___ MATERIALS PROVIDED ___

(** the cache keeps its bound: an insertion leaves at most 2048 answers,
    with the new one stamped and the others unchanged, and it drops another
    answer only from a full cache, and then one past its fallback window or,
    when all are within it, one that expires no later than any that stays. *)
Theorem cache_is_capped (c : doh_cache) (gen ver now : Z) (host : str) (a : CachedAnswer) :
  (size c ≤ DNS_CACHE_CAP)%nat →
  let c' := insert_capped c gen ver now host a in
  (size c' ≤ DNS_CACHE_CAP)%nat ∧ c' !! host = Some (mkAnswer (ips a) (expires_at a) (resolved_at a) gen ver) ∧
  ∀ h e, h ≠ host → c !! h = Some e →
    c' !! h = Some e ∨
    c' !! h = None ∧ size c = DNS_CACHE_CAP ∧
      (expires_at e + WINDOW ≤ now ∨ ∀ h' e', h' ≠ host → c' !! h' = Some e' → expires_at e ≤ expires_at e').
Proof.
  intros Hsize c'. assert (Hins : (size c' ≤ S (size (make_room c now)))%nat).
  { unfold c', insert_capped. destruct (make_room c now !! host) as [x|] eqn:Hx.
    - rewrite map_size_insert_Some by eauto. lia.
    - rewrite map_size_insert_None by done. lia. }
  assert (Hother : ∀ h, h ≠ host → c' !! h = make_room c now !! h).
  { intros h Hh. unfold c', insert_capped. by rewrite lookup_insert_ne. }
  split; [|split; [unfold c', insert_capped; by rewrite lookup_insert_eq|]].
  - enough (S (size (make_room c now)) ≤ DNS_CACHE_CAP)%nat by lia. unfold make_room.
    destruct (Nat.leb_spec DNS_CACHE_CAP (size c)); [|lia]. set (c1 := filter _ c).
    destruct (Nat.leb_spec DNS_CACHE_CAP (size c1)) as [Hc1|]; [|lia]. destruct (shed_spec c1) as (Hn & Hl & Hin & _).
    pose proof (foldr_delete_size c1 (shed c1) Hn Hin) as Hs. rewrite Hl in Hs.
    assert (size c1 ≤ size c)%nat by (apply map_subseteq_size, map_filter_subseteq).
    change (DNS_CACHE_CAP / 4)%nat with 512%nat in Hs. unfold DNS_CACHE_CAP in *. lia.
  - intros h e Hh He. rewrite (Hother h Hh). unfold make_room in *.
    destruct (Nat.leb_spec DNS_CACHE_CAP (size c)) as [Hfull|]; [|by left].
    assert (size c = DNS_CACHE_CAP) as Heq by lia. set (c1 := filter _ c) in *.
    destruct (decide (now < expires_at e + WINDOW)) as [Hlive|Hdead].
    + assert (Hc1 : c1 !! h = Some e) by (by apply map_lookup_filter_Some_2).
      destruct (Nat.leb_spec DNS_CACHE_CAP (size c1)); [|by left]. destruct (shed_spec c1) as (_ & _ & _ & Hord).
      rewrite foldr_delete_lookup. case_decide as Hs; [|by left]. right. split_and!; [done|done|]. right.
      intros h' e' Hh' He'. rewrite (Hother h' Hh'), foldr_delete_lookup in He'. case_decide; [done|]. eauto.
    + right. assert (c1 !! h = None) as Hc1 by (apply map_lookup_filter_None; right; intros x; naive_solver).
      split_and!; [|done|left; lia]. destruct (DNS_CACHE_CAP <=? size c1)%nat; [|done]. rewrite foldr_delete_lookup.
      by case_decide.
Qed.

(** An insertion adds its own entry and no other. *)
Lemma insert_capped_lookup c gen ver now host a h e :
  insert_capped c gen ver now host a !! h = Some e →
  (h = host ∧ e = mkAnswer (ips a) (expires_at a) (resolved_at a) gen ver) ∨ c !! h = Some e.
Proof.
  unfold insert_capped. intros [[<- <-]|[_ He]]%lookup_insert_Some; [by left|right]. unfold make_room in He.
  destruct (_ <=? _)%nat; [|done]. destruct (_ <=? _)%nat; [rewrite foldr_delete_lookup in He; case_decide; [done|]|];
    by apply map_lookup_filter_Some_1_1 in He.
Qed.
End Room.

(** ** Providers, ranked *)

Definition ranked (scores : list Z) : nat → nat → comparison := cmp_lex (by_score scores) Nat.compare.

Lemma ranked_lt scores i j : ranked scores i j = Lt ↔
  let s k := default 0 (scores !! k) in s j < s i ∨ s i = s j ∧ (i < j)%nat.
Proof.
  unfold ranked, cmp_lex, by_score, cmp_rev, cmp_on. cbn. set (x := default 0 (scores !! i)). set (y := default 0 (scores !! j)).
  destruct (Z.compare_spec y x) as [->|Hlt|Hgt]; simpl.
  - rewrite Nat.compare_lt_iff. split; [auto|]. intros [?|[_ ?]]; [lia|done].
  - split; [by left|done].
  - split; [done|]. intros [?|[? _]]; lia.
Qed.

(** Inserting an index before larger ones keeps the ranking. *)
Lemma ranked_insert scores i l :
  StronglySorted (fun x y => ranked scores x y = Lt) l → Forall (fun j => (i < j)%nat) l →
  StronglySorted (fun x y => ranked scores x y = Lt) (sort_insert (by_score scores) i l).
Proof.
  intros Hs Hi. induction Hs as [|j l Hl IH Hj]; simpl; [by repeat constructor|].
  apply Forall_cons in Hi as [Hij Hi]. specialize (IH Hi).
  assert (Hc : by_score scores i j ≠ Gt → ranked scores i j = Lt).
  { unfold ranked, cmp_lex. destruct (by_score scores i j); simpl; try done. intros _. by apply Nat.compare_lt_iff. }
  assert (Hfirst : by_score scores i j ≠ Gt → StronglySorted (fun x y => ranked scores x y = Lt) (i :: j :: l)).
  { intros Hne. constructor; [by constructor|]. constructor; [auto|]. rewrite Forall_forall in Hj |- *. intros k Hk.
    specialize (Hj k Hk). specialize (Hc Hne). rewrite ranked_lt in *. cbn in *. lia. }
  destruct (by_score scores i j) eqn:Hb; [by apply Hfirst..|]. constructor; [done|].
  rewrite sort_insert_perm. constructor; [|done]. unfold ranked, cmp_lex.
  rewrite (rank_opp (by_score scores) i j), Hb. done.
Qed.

___
___ MATERIALS PROVIDED ___

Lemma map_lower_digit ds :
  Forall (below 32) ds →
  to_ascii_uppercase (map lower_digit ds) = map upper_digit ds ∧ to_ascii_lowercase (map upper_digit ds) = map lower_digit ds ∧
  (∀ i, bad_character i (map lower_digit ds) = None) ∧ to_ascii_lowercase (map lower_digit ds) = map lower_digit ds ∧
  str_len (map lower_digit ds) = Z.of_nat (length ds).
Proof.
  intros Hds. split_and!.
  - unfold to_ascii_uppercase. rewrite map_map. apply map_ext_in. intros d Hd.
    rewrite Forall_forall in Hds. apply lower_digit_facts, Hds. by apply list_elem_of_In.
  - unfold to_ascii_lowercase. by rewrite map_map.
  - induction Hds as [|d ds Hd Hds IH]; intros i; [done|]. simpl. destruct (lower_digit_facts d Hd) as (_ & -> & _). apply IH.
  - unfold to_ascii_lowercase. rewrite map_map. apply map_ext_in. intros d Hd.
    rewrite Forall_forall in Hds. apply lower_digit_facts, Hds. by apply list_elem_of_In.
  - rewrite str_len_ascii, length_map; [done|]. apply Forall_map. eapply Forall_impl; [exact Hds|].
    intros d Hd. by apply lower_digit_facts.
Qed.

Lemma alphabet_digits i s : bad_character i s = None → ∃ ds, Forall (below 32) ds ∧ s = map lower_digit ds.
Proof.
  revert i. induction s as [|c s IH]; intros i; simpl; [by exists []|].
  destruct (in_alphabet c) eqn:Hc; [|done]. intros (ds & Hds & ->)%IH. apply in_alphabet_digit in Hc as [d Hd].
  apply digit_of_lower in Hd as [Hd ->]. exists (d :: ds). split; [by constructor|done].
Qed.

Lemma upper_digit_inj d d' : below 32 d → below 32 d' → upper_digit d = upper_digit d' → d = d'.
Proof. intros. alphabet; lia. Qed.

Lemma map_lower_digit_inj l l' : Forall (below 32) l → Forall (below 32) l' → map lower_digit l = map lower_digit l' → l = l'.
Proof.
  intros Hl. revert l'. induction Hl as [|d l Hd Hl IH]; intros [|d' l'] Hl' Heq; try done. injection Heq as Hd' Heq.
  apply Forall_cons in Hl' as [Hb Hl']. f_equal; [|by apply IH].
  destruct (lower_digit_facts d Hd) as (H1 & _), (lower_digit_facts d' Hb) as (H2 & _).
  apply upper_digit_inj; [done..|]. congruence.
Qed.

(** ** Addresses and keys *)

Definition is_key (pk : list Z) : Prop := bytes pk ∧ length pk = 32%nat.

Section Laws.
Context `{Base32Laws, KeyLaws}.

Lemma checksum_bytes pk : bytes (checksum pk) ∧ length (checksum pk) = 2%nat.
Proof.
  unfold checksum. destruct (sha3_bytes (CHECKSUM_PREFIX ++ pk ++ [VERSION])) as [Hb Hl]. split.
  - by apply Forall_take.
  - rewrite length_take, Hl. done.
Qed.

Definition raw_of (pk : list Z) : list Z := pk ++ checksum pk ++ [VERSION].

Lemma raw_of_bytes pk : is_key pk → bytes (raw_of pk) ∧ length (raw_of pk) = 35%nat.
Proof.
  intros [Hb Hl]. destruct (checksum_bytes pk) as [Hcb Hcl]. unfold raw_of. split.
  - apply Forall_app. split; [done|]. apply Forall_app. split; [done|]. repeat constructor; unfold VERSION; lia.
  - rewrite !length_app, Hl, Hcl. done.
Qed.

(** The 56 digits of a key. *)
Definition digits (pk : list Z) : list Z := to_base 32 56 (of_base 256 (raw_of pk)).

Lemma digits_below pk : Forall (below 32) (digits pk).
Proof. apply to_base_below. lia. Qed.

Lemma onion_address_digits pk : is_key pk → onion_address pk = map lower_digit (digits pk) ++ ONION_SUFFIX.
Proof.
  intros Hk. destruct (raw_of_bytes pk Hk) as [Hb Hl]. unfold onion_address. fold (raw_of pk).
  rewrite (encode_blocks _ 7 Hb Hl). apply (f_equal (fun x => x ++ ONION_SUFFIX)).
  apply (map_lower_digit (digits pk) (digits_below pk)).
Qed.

___
___ MATERIALS PROVIDED ___

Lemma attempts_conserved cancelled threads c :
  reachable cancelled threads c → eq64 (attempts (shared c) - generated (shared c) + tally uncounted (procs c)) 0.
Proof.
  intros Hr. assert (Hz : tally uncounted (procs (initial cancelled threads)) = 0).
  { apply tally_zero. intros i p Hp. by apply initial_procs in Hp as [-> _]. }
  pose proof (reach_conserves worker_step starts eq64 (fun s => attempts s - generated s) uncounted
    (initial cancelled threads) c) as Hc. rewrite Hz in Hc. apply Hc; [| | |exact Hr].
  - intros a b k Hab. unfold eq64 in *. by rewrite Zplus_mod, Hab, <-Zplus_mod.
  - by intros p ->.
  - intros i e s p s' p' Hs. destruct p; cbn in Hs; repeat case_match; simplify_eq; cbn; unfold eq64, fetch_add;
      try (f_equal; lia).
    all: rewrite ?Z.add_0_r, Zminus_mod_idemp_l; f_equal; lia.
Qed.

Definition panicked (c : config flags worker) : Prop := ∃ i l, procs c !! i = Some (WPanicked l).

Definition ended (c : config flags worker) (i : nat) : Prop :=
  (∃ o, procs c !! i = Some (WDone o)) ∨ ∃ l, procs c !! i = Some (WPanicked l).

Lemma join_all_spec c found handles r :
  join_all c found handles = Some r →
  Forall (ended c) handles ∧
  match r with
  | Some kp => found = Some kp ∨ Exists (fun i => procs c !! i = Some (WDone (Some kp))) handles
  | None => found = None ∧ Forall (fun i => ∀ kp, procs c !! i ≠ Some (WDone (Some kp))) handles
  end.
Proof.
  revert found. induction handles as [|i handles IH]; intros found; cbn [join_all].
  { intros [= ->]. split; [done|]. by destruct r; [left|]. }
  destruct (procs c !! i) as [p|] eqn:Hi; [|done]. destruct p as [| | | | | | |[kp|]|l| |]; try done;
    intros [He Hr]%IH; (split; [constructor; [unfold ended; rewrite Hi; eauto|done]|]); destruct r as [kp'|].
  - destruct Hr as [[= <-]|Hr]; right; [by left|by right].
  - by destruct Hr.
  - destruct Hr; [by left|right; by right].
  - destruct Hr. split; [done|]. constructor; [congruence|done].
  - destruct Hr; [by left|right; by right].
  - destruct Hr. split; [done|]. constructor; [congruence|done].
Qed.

___

=== TASK PROMPT ===
From the line holding "(size c' ≤ DNS_CACHE_CAP)%nat" to the line holding "assert (size c1", inclusive, restate each line above exactly as written.

=== YOUR SOLUTION ===
  (size c' ≤ DNS_CACHE_CAP)%nat ∧ c' !! host = Some (mkAnswer (ips a) (expires_at a) (resolved_at a) gen ver) ∧
  ∀ h e, h ≠ host → c !! h = Some e →
    c' !! h = Some e ∨
    c' !! h = None ∧ size c = DNS_CACHE_CAP ∧
      (expires_at e + WINDOW ≤ now ∨ ∀ h' e', h' ≠ host → c' !! h' = Some e' → expires_at e ≤ expires_at e').
Proof.
  intros Hsize c'. assert (Hins : (size c' ≤ S (size (make_room c now)))%nat).
  { unfold c', insert_capped. destruct (make_room c now !! host) as [x|] eqn:Hx.
    - rewrite map_size_insert_Some by eauto. lia.
    - rewrite map_size_insert_None by done. lia. }
  assert (Hother : ∀ h, h ≠ host → c' !! h = make_room c now !! h).
  { intros h Hh. unfold c', insert_capped. by rewrite lookup_insert_ne. }
  split; [|split; [unfold c', insert_capped; by rewrite lookup_insert_eq|]].
  - enough (S (size (make_room c now)) ≤ DNS_CACHE_CAP)%nat by lia. unfold make_room.
    destruct (Nat.leb_spec DNS_CACHE_CAP (size c)); [|lia]. set (c1 := filter _ c).
    destruct (Nat.leb_spec DNS_CACHE_CAP (size c1)) as [Hc1|]; [|lia]. destruct (shed_spec c1) as (Hn & Hl & Hin & _).
    pose proof (foldr_delete_size c1 (shed c1) Hn Hin) as Hs. rewrite Hl in Hs.
    assert (size c1 ≤ size c)%nat by (apply map_subseteq_size, map_filter_subseteq).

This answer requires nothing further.